Alexander Viktorovich Ionov (Александр Викторович Ионов; born December 12, 1989) is a Russian businessman and political figure living in Moscow. He is the head of the Anti-Globalization Movement of Russia (AGMR), which promotes secession movements in countries other than Russia. In July 2022, the United States Department of the Treasury imposed sanctions on Ionov and on three groups he is said to lead, including the AGMR.

==Anti-Globalization Movement of Russia (AGMR)==
Alexander Ionov, who began his political career in 2009 in Russia's Communist Party youth organization, became president of the Anti-Globalization Movement of Russia (AGMR) in 2011. In 2012, according to the Robert Lansing Institute, Ionov "got the diploma of technical service manager-economist at Moscow State Agro-Engineering University... He obtained his master’s degree in 2014, in vocational education."

In 2014, the AGMR hosted a small conference of secessionist groups whose speakers included Michael Hill head of "Southern secession" group the League of the South. Ionov organized a larger conference in 2015, which became the first of several "Dialogue of Nations" events hosted by AGMR that brought representatives of many separatist groups to Moscow. In addition to US and EU secessionist groups, the 2015 event in Moscow's President hotel included Russian-backed separatists from eastern Ukraine. The 2015 event, billing itself as the International Russian Conservative Forum, was held in St. Petersburg on 22 March 2015.

BBC News described AGMR's 2016 event as "a conference of Western secession movements," with representatives from secession-promoting groups based in California, Texas, Puerto Rico, Hawaii, and Northern Ireland. Ionov told reporters that the Russian government supported the 2016 conference, contributing 30% of its cost, but denied that Russian government money was paid directly to any Americans.

The AGMR also provided "Yes California" founder Louis J. Marinelli with office space in Moscow for what The New York Times described as "an 'embassy' of California in Russia."

==Criminal charges==
Alexander Ionov was charged by a US Dept. of Justice indictment unsealed on July 29, 2022. He is accused of working on behalf of the Russian government and in conjunction with the Russian Federal Security Service (FSB) and orchestrating a years-long foreign malign influence campaign that used various U.S. political groups to sow discord, spread pro-Russian propaganda, and interfere in elections within the United States. According to the indictment, Ionov is accused of providing support to political campaigns in Florida, advocating for California's secession from the United States, and financing a protest tour in solidarity with a petition denouncing the alleged "genocide" of African people within the country.

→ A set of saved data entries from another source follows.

(* ===== verification/CString.v ===== *)
(** * Memory and string routines: string.c, the string part of ulib.c, x86.h

    Memory is a function from 32-bit addresses to bytes.  The mem* routines,
    whose arguments may overlap, work on it; the str* routines work on the
    contents of their two (distinct) objects from the pointer onwards, as
    lists, with reads past the listed bytes returning NUL. *)

From S2P Require Import Prelude.

Abbreviation mem := (Z -> Z).

Definition upd (m : mem) (a v : Z) : mem := fun x => if x =? a then v else m x.

(** ** String instructions of x86.h *)

(** [rep stosb]: [cnt] copies of the low byte of [data]. *)
Definition stosb (m : mem) (addr data cnt : Z) : mem :=
  fun x => if (addr <=? x) && (x <? addr + cnt) then u8 data else m x.

(** [rep stosl]: [cnt] copies of the 32-bit word [data], least significant byte first. *)
Definition stosl (m : mem) (addr data cnt : Z) : mem :=
  fun x => if (addr <=? x) && (x <? addr + 4 * cnt)
           then u8 (Z.shiftr data (8 * ((x - addr) mod 4))) else m x.

(** ** 32-bit words in memory *)
Definition load32 (m : mem) (a : Z) : Z :=
  m a + 256 * (m (a + 1) + 256 * (m (a + 2) + 256 * m (a + 3))).
Definition store32 (m : mem) (a w : Z) : mem := stosl m a w 1.

(** ** string.c *)

Definition memset (m : mem) (dst c n : Z) : mem :=
  if (dst mod 4 =? 0) && (n mod 4 =? 0) then
    let c := Z.land c 0xFF in
    stosl m dst
      (Z.lor (Z.lor (Z.lor (Z.shiftl c 24) (Z.shiftl c 16)) (Z.shiftl c 8)) c) (n / 4)
  else stosb m dst c n.

Fixpoint memcmp_loop (n : nat) (m : mem) (s1 s2 : Z) : Z :=
  match n with
  | O => 0
  | S n' => if negb (m s1 =? m s2) then m s1 - m s2
            else memcmp_loop n' m (u32 (s1 + 1)) (u32 (s2 + 1))
  end.
Definition memcmp (m : mem) (v1 v2 n : Z) : Z := memcmp_loop (Z.to_nat n) m v1 v2.

Fixpoint copy_down (n : nat) (m : mem) (d s : Z) : mem :=
  match n with
  | O => m
  | S n' =>
      let d := u32 (d - 1) in
      let s := u32 (s - 1) in
      copy_down n' (upd m d (m s)) d s
  end.
Fixpoint copy_up (n : nat) (m : mem) (d s : Z) : mem :=
  match n with
  | O => m
  | S n' => copy_up n' (upd m d (m s)) (u32 (d + 1)) (u32 (s + 1))
  end.
Definition memmove (m : mem) (dst src n : Z) : mem :=
  if (src <? dst) && (dst <? u32 (src + n))
  then copy_down (Z.to_nat n) m (u32 (dst + n)) (u32 (src + n))
  else copy_up (Z.to_nat n) m dst src.
Definition memcpy (m : mem) (dst src n : Z) : mem := memmove m dst src n.

(** The byte at the head of an object's contents, and the pointer advanced. *)
Definition deref (s : list Z) : Z := match s with [] => 0 | c :: _ => c end.
Definition next (s : list Z) : list Z := match s with [] => [] | _ :: s' => s' end.

Fixpoint strncmp (n : nat) (p q : list Z) : Z :=
  match n with
  | O => 0
  | S n' =>
      if truth (deref p) && (deref p =? deref q) then strncmp n' (next p) (next q)
      else u8 (deref p) - u8 (deref q)
  end.

(** [*s++ = c]: the contents of the destination after a store through it. *)
Fixpoint zero_fill (n : nat) (s : list Z) : list Z :=
  match n, s with
  | S n', _ :: s' => 0 :: zero_fill n' s'
  | _, _ => s
  end.
Fixpoint strncpy (n : nat) (s t : list Z) : list Z :=
  match n, s with
  | S n', _ :: s' =>
      if truth (deref t) then deref t :: strncpy n' s' (next t)
      else 0 :: zero_fill n' s'
  | _, _ => s
  end.

(** The loop of safestrcpy runs with [n] bytes left, the last for the NUL. *)
Fixpoint safestrcpy_loop (n : nat) (s t : list Z) : list Z :=
  match n, s with
  | S n', _ :: s' =>
      if truth (deref t) then deref t :: safestrcpy_loop n' s' (next t)
      else match s' with [] => [0] | _ :: s'' => 0 :: 0 :: s'' end
  | O, _ :: s' => 0 :: s'
  | _, [] => []
  end.
Definition safestrcpy (s t : list Z) (n : Z) : list Z :=
  if n <=? 0 then s else safestrcpy_loop (Z.to_nat (n - 1)) s t.

Fixpoint strlen (s : list Z) : Z :=
  match s with
  | [] => 0
  | c :: s' => if truth c then 1 + strlen s' else 0
  end.

(** ** The routines do what their names say *)

Lemma u8_byte (x : Z) : is_byte (u8 x).
Proof. apply u8_range. Qed.

Lemma upd_eq m a v x : x = a -> upd m a v x = v.
Proof. intros ->. unfold upd. by rewrite Z.eqb_refl. Qed.
Lemma upd_ne m a v x : x <> a -> upd m a v x = m x.
Proof. intros H. unfold upd. by replace (x =? a) with false by blia. Qed.

(** The four bytes of the replicated word are the byte itself. *)
Lemma splat_byte (c k : Z) :
  is_byte c -> 0 <= k < 4 ->
  u8 (Z.shiftr (Z.lor (Z.lor (Z.lor (Z.shiftl c 24) (Z.shiftl c 16)) (Z.shiftl c 8)) c) (8 * k)) = c.
Proof.
  intros Hc Hk. apply Z.eqb_eq.
  assert (k = 0 \/ k = 1 \/ k = 2 \/ k = 3) as [->|[->|[->| ->]]] by lia;
    revert c Hc; apply byte_cases; vm_compute; reflexivity.
Qed.

Lemma land_ff (c : Z) : Z.land c 0xFF = u8 c.
Proof. apply (land_ones_mod c 8). lia. Qed.

Lemma memset_lookup (m : mem) (dst c n x : Z) :
  memset m dst c n x = if (dst <=? x) && (x <? dst + n) then u8 c else m x.
Proof.
  unfold memset. destruct ((dst mod 4 =? 0) && (n mod 4 =? 0)) eqn:E; [|done].
  apply andb_true_iff in E as [_ E]. unfold stosl. rewrite land_ff.
  replace (4 * (n / 4)) with n by (pose proof (Z.div_mod n 4); lia).
  rewrite splat_byte; [done|apply u8_byte|]. by apply Z.mod_pos_bound.
Qed.

Lemma copy_up_spec (n : nat) : forall (m : mem) (d s x : Z),
  0 <= d -> 0 <= s -> d + Z.of_nat n < 2 ^ 32 -> s + Z.of_nat n < 2 ^ 32 ->
  d <= s \/ s + Z.of_nat n <= d ->
  copy_up n m d s x = if (d <=? x) && (x <? d + Z.of_nat n) then m (s + (x - d)) else m x.
Proof.
  induction n as [|n IH]; intros m d s x Hd Hs Hdn Hsn Hov.
  - cbn [copy_up]. change (Z.of_nat 0) with 0.
    by replace ((d <=? x) && (x <? d + 0)) with false by blia.
  - cbn [copy_up]. rewrite !u32_small, IH by lia. rewrite Nat2Z.inj_succ in *.
    destruct ((d + 1 <=? x) && (x <? d + 1 + Z.of_nat n)) eqn:E.
    + rewrite upd_ne by blia.
      replace ((d <=? x) && (x <? d + Z.succ (Z.of_nat n))) with true by blia. f_equal. lia.
    + destruct (decide (x = d)) as [->|Hx].
      * rewrite upd_eq by done.
        replace ((d <=? d) && (d <? d + Z.succ (Z.of_nat n))) with true by blia. f_equal. lia.
      * rewrite upd_ne by done.
        by replace ((d <=? x) && (x <? d + Z.succ (Z.of_nat n))) with false by blia.
Qed.

Lemma copy_down_spec (n : nat) : forall (m : mem) (d s x : Z),
  Z.of_nat n <= s <= d -> d < 2 ^ 32 ->
  copy_down n m d s x = if (d - Z.of_nat n <=? x) && (x <? d) then m (s + (x - d)) else m x.
Proof.
  induction n as [|n IH]; intros m d s x Hs Hd.
  - cbn [copy_down]. change (Z.of_nat 0) with 0.
    by replace ((d - 0 <=? x) && (x <? d)) with false by blia.
  - cbn [copy_down]. rewrite !u32_small, IH by lia. rewrite Nat2Z.inj_succ in *.
    destruct ((d - 1 - Z.of_nat n <=? x) && (x <? d - 1)) eqn:E.
    + rewrite upd_ne by blia.
      replace ((d - Z.succ (Z.of_nat n) <=? x) && (x <? d)) with true by blia. f_equal. lia.
    + destruct (decide (x = d - 1)) as [->|Hx].
      * rewrite upd_eq by done.
        replace ((d - Z.succ (Z.of_nat n) <=? d - 1) && (d - 1 <? d)) with true by blia. f_equal. lia.
      * rewrite upd_ne by done.
        by replace ((d - Z.succ (Z.of_nat n) <=? x) && (x <? d)) with false by blia.
Qed.

(** What copying [n] bytes from [src] to [dst] means: the old bytes of the source. *)
Definition copied (m : mem) (dst src n : Z) : mem :=
  fun x => if (dst <=? x) && (x <? dst + n) then m (src + (x - dst)) else m x.

Lemma memmove_lookup (m : mem) (dst src n x : Z) :
  0 <= dst -> 0 <= src -> 0 <= n -> dst + n < 2 ^ 32 -> src + n < 2 ^ 32 ->
  memmove m dst src n x = copied m dst src n x.
Proof.
  intros. unfold memmove, copied. rewrite !(u32_small (_ + n)) by lia.
  destruct ((src <? dst) && (dst <? src + n)) eqn:E.
  - rewrite copy_down_spec, Z2Nat.id by lia.
    replace (dst + n - n) with dst by lia.
    destruct ((dst <=? x) && (x <? dst + n)); [|done]. f_equal. lia.
  - rewrite copy_up_spec, Z2Nat.id by lia. done.
Qed.

(** Bytes stay bytes. *)
Definition mem_ok (m : mem) : Prop := forall x, is_byte (m x).

Lemma load32_range (m : mem) (a : Z) : mem_ok m -> 0 <= load32 m a < 2 ^ 32.
Proof.
  intros H. unfold load32.
  pose proof (H a); pose proof (H (a + 1)); pose proof (H (a + 2)); pose proof (H (a + 3)).
  unfold is_byte in *. lia.
Qed.

Lemma store32_same (m : mem) (a w : Z) : load32 (store32 m a w) a = u32 w.
Proof.
  unfold load32, store32, stosl.
  replace ((a <=? a) && (a <? a + 4 * 1)) with true by blia.
  replace ((a <=? a + 1) && (a + 1 <? a + 4 * 1)) with true by blia.
  replace ((a <=? a + 2) && (a + 2 <? a + 4 * 1)) with true by blia.
  replace ((a <=? a + 3) && (a + 3 <? a + 4 * 1)) with true by blia.
  replace ((a - a) mod 4) with 0 by (by rewrite Z.sub_diag).
  replace ((a + 1 - a) mod 4) with 1 by (by replace (a + 1 - a) with 1 by lia).
  replace ((a + 2 - a) mod 4) with 2 by (by replace (a + 2 - a) with 2 by lia).
  replace ((a + 3 - a) mod 4) with 3 by (by replace (a + 3 - a) with 3 by lia).
  unfold u8, u32. rewrite !Z.shiftr_div_pow2 by lia.
  change (2 ^ (8 * 0)) with 1; change (2 ^ (8 * 1)) with 256; change (2 ^ (8 * 2)) with 65536.
  change (2 ^ (8 * 3)) with 16777216; change (2 ^ 8) with 256; change (2 ^ 32) with 4294967296.
  Z.div_mod_to_equations. lia.
Qed.

Lemma store32_other (m : mem) (a w x : Z) :
  x < a \/ a + 4 <= x -> store32 m a w x = m x.
Proof.
  intros. unfold store32, stosl. by replace ((a <=? x) && (x <? a + 4 * 1)) with false by blia.
Qed.

Lemma load32_ext (m m' : mem) (a : Z) :
  (forall x, a <= x < a + 4 -> m x = m' x) -> load32 m a = load32 m' a.
Proof. intros H. unfold load32. rewrite !H by lia. done. Qed.

Lemma store32_disjoint (m : mem) (a b w : Z) :
  b + 4 <= a \/ a + 4 <= b -> load32 (store32 m a w) b = load32 m b.
Proof. intros. apply load32_ext. intros. apply store32_other. lia. Qed.

Lemma store32_ok (m : mem) (a w : Z) : mem_ok m -> mem_ok (store32 m a w).
Proof.
  intros H x. unfold store32, stosl. destruct (_ && _); [apply u8_byte|apply H].
Qed.

Lemma memset_ok (m : mem) (a c n : Z) : mem_ok m -> mem_ok (memset m a c n).
Proof. intros H x. rewrite memset_lookup. destruct (_ && _); [apply u8_byte|apply H]. Qed.

(** Words inside a zeroed region read zero. *)
Lemma memset_zero_load (m : mem) (a n b : Z) :
  a <= b -> b + 4 <= a + n -> load32 (memset m a 0 n) b = 0.
Proof.
  intros. unfold load32. rewrite !memset_lookup.
  replace ((a <=? b) && (b <? a + n)) with true by blia.
  replace ((a <=? b + 1) && (b + 1 <? a + n)) with true by blia.
  replace ((a <=? b + 2) && (b + 2 <? a + n)) with true by blia.
  by replace ((a <=? b + 3) && (b + 3 <? a + n)) with true by blia.
Qed.

Lemma memset_disjoint (m : mem) (a c n b : Z) :
  b + 4 <= a \/ a + n <= b -> load32 (memset m a c n) b = load32 m b.
Proof.
  intros. apply load32_ext. intros x ?. rewrite memset_lookup.
  by replace ((a <=? x) && (x <? a + n)) with false by blia.
Qed.

(** The memory routines meet their specification: memset fills the range with the
    low byte of [c] whichever of its two instruction sequences it uses, and
    memmove copies the old contents of the source even when the ranges overlap. *)
Theorem memset_memmove_correct (m : mem) (dst src c n : Z)
    (Hd : 0 <= dst) (Hs : 0 <= src) (Hn : 0 <= n)
    (Hdn : dst + n < 2 ^ 32) (Hsn : src + n < 2 ^ 32) :
  (forall x, memset m dst c n x = stosb m dst c n x) /\
  (forall x, dst <= x < dst + n -> memmove m dst src n x = m (src + (x - dst))) /\
  (forall x, x < dst \/ dst + n <= x -> memmove m dst src n x = m x).
Proof.
  split_and!; intros x; [apply memset_lookup|intros Hx..].
  - rewrite memmove_lookup by done. unfold copied.
    by replace ((dst <=? x) && (x <? dst + n)) with true by blia.
  - rewrite memmove_lookup by done. unfold copied.
    by replace ((dst <=? x) && (x <? dst + n)) with false by blia.
Qed.

(** Overlapping upwards by one byte: the backward loop is needed and used. *)
Lemma memset_memmove_correct_witness :
  let m : mem := fun x => x in
  memset m 8 7 8 9 = 7 /\ memmove m 11 10 3 12 = 11.
Proof.
  pose proof (memset_memmove_correct (fun x => x) 8 0 7 8 ltac:(lia) ltac:(lia) ltac:(lia)
                ltac:(lia) ltac:(lia)) as (H1 & _ & _).
  pose proof (memset_memmove_correct (fun x => x) 11 10 0 3 ltac:(lia) ltac:(lia) ltac:(lia)
                ltac:(lia) ltac:(lia)) as (_ & H2 & _).
  split; [exact (H1 9)|exact (H2 12 ltac:(lia))].
Defined.
(* ===== verification/Paging.v ===== *)
(** * Address spaces: what the page-table code of vm.c does

    The words of a page directory and its tables as a function from virtual
    page numbers to entries; walkpgdir, mappages and allocuvm in these terms. *)

From S2P Require Import Prelude State Spinlock Thread CString Cprintf Kalloc Vm.

(** ** Arithmetic of addresses and entries *)

Lemma PDX_spec va : 0 <= va < 2 ^ 32 -> PDX va = va / PGSIZE / 1024 /\ 0 <= PDX va < 1024.
Proof.
  intros Hva. unfold PDX. change 0x3FF with (Z.ones 10). rewrite Z.land_ones, Z.shiftr_div_pow2 by lia.
  change PGSIZE with 4096. rewrite Z.div_div by lia. change (4096 * 1024) with (2 ^ 22).
  assert (0 <= va / 2 ^ 22 < 2 ^ 10) by (split; [apply Z.div_pos; lia|apply Z.div_lt_upper_bound; lia]).
  rewrite Z.mod_small by lia. split; [done|lia].
Qed.

Lemma PTX_spec va : 0 <= va < 2 ^ 32 -> PTX va = (va / PGSIZE) mod 1024 /\ 0 <= PTX va < 1024.
Proof.
  intros Hva. unfold PTX. change 0x3FF with (Z.ones 10). rewrite Z.land_ones, Z.shiftr_div_pow2 by lia.
  change PGSIZE with 4096. change (2 ^ 10) with 1024. change (2 ^ 12) with 4096.
  split; [done|]. apply Z.mod_pos_bound. lia.
Qed.

(** A page address with flags. *)
Lemma lor_flags a f : a mod PGSIZE = 0 -> 0 <= f < PGSIZE -> Z.lor a f = a + f.
Proof.
  change PGSIZE with (2 ^ 12). by apply lor_low.
Qed.

Definition present (e : Z) : bool := truth (Z.land e PTE_P).

Lemma present_odd e : present e = Z.odd e.
Proof. unfold present, PTE_P, truth. change 1 with (Z.ones 1). rewrite Z.land_ones by lia. change (2 ^ 1) with 2.
  rewrite Zmod_odd. by destruct (Z.odd e).
Qed.
Lemma queue_end_spec q : forall fuel pp s,
  links s.(k_ide).(ide_qnext) (load_slot pp s.(k_ide)) q -> (length q < fuel)%nat ->
  queue_end fuel pp s = Ret (match list.last q with Some l => SlotNext l | None => pp end) s.
Proof.
  induction q as [|a q IH]; intros [|fuel] pp s Hl Hf; cbn [length] in *; try lia;
    cbn [queue_end]; kret.
  - by rewrite Hl.
  - destruct Hl as [-> (n & Hn & Hl)]. rewrite (IH fuel); [|by cbn; rewrite Hn|lia].
    rewrite list.last_cons. by destruct (list.last q).
Qed.

(** A buffer in the queue has something to transfer to or from a block of the disk. *)
Definition pending (x : buf) : Prop := Z.land x.(b_flags) (Z.lor B_VALID B_DIRTY) <> B_VALID.
Definition request (x : buf) : Prop :=
  pending x /\ 0 <= x.(b_blockno) < FSSIZE /\ length x.(b_data) = 512%nat.

Section Queue.
Context (img : store).

(** The disk has been given the command for [x]; the data of a write is on the disk. *)
Definition started (x : buf) (h : list ioop) : Prop :=
  if dirty x then platter img h (disk_of x) x.(b_blockno) = x.(b_data)
  else active h = Some (CmdRead (disk_of x) x.(b_blockno)).

(** The driver's variables when idelock is free. *)
Record ide_ok (q : list nat) (s : kernel) : Prop := {
  iq_links : links s.(k_ide).(ide_qnext) s.(k_ide).(ide_queue) q;
  iq_nodup : base.NoDup q;
  iq_len : length s.(k_ide).(ide_qnext) = length s.(k_bufs) /\ (length s.(k_bufs) <= NBUF)%nat;
  iq_request b : b ∈ q -> exists x, s.(k_bufs) !! b = Some x /\ request x;
  iq_started b x : list.head q = Some b -> s.(k_bufs) !! b = Some x -> started x s.(k_io)
}.

(** The disk once the writes in [q] are done, in their order. *)
Definition flush (bufs : list buf) (m : store) (b : nat) : store :=
  match bufs !! b with
  | Some x => if dirty x then sector_upd (disk_of x) x.(b_blockno) x.(b_data) m else m
  | None => m
  end.
Definition disk_after (q : list nat) (s : kernel) : store :=
  foldl (flush s.(k_bufs)) (platter img s.(k_io)) q.
Lemma small_kernel_readable : readable small_kernel.
Proof.
  split.
  - intros n. apply small_kernel_bytes.
  - intros k. unfold kbyte. destruct (small_kernel_bytes (k / 512 + 1)) as [Hl Hb].
    rewrite list.Forall_forall in Hb. apply Hb, list_elem_of_In, nth_In. rewrite Hl.
    pose proof (Z.mod_pos_bound k 512 ltac:(lia)). lia.
Defined.

Lemma small_kernel_ok : elf_ok small_kernel.
Proof.
  split.
  - vm_compute. discriminate.
  - rewrite small_kernel_phs. constructor; [|constructor].
    unfold seg_ok, seg_start. cbn [ph_off ph_paddr ph_filesz ph_memsz].
    change (0x1000 mod 512) with 0. lia.
  - rewrite small_kernel_phs. split; [constructor|exact I].
Defined.

Lemma split_elem_no_nul path : Forall (fun c => c <> 0) (split_elem path).1.
Proof.
  induction path as [|c path IH]; [constructor|]. cbn [split_elem].
  destruct (Z.eqb_spec c slash), (Z.eqb_spec c 0); cbn [orb]; try constructor.
  destruct (split_elem path). by constructor.
Qed.

Lemma elements_nil path : deref path <> slash -> (deref path = 0 <-> elements path = []).
Proof.
  intros Hs. destruct path as [|c path]; [done|]. cbn [deref] in *. unfold elements. cbn [elems].
  destruct (Z.eqb_spec c 0) as [->|H0]; [done|]. rewrite (proj2 (Z.eqb_neq _ _) Hs), elems_split.
  split; [done|]. by cbn.
Qed.

(** What is in name. *)
Lemma c_string_app l r : Forall (fun c => c <> 0) l -> c_string (l ++ 0 :: r) = l.
Proof.
  induction 1 as [|c l Hc _ IH]; [done|]. cbn. by rewrite (proj2 (Z.eqb_neq _ _) Hc), IH.
Qed.
Lemma c_string_id l : Forall (fun c => c <> 0) l -> c_string l = l.
Proof. induction 1 as [|c l Hc _ IH]; [done|]. cbn. by rewrite (proj2 (Z.eqb_neq _ _) Hc), IH. Qed.

Lemma put_prefix name e :
  (length e <= length name)%nat -> put name 0 e = e ++ drop (length e) name.
Proof.
  intros Hlen. unfold put. change (Z.to_nat 0) with 0%nat. apply list_eq. intros k.
  destruct (decide (k < length e)%nat) as [Hk|Hk].
  - rewrite list_lookup_inserts by lia. rewrite lookup_app_l by done. by rewrite Nat.sub_0_r.
  - rewrite list_lookup_inserts_ge by lia. rewrite lookup_app_r, lookup_drop by lia. f_equal. lia.
Qed.

Lemma name_content name e :
  length name = Z.to_nat DIRSIZ -> Forall (fun c => c <> 0) e ->
  let len := Z.of_nat (length e) in
  let name' := if DIRSIZ <=? len then put name 0 (take (Z.to_nat DIRSIZ) e) else put (put name 0 e) len [0] in
  length name' = Z.to_nat DIRSIZ /\ c_string name' = take (Z.to_nat DIRSIZ) e.
Proof.
  intros Hlen He len name'. unfold name', len. clear name' len. unfold DIRSIZ in *.
  destruct (Z.leb_spec 14 (Z.of_nat (length e))) as [Hl|Hl]; rewrite !length_put; (split; [done|]).
  - rewrite put_prefix, drop_ge, app_nil_r by (rewrite ?length_take; lia).
    by apply c_string_id, Forall_take.
  - rewrite (take_ge e), put_prefix by lia.
    destruct (drop (length e) name) as [|x r] eqn:Ed.
    { apply (f_equal length) in Ed. rewrite length_drop in Ed. cbn in Ed. lia. }
    unfold put. rewrite Nat2Z.id. cbn [list_inserts].
    replace (length e) with (length e + 0)%nat by lia. rewrite insert_app_r. cbn. by apply c_string_app.
Qed.

(** skipelem splits a path into its elements.  It returns null exactly when
    the path has none; otherwise the returned rest holds the remaining elements,
    starts with a NUL exactly when there are none, and is shorter than the path
    (so the loop of namex ends), and name holds the first element, cut to
    DIRSIZ characters. *)
Theorem skipelem_elements (path name : list Z) :
  length name = Z.to_nat DIRSIZ ->
  match skipelem path name with
  | None => elements path = []
  | Some (rest, name') => exists e, elements path = e :: elements rest /\
      (deref rest = 0 <-> elements rest = []) /\ (length rest < length path)%nat /\
      length name' = Z.to_nat DIRSIZ /\ c_string name' = take (Z.to_nat DIRSIZ) e
  end.
Proof.
  intros Hname. unfold skipelem. pose proof (skip_no_slash path) as Hns. pose proof (length_skip path) as Hlp.
  rewrite <- (elements_skip path). destruct (skip_slashes path) as [|c p]; [done|]. cbn [deref] in *.
  destruct (Z.eqb_spec c 0) as [->|Hc]; [done|].
  pose proof (split_elem_first c p Hc Hns) as H1. pose proof (split_elem_length (c :: p)) as Hl.
  pose proof (split_elem_no_nul (c :: p)) as Hnul. pose proof (elems_split [] (c :: p)) as Hel.
  destruct (split_elem (c :: p)) as [e r]. cbn [fst snd] in *. exists e. split_and!.
  - unfold elements at 1. rewrite Hel, elements_skip, H1. done.
  - apply elements_nil, skip_no_slash.
  - pose proof (length_skip r). rewrite H1 in Hl. cbn in Hl, Hlp. lia.
  - apply (name_content name e Hname Hnul).
  - apply (name_content name e Hname Hnul).
Qed.

Lemma skipelem_elements_witness :
  skipelem (bytes "///a//bb") (replicate 14 0) = Some (bytes "bb", 97 :: replicate 13 0) /\
  elements (bytes "///a//bb") = [bytes "a"; bytes "bb"].
Proof.
  pose proof (skipelem_elements (bytes "///a//bb") (replicate 14 0) eq_refl) as H.
  split; [reflexivity|]. vm_compute in H. destruct H as (e & H & _). reflexivity.
Defined.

In September, 2024 jury found Omali Yeshitela, Penny Hess, and Augustus C. Romain, Jr. guilty of conspiracy to act as agents of a foreign government. They were leaders of the African People's Socialist Party or components thereof and cooperated with Alexander Ionov. They were sentenced to probation and community service.

== Reward offer ==
Starting February 2023, the Rewards for Justice Program of the United States Department of State offered up to $10 million USD for information about the activities of Ionov.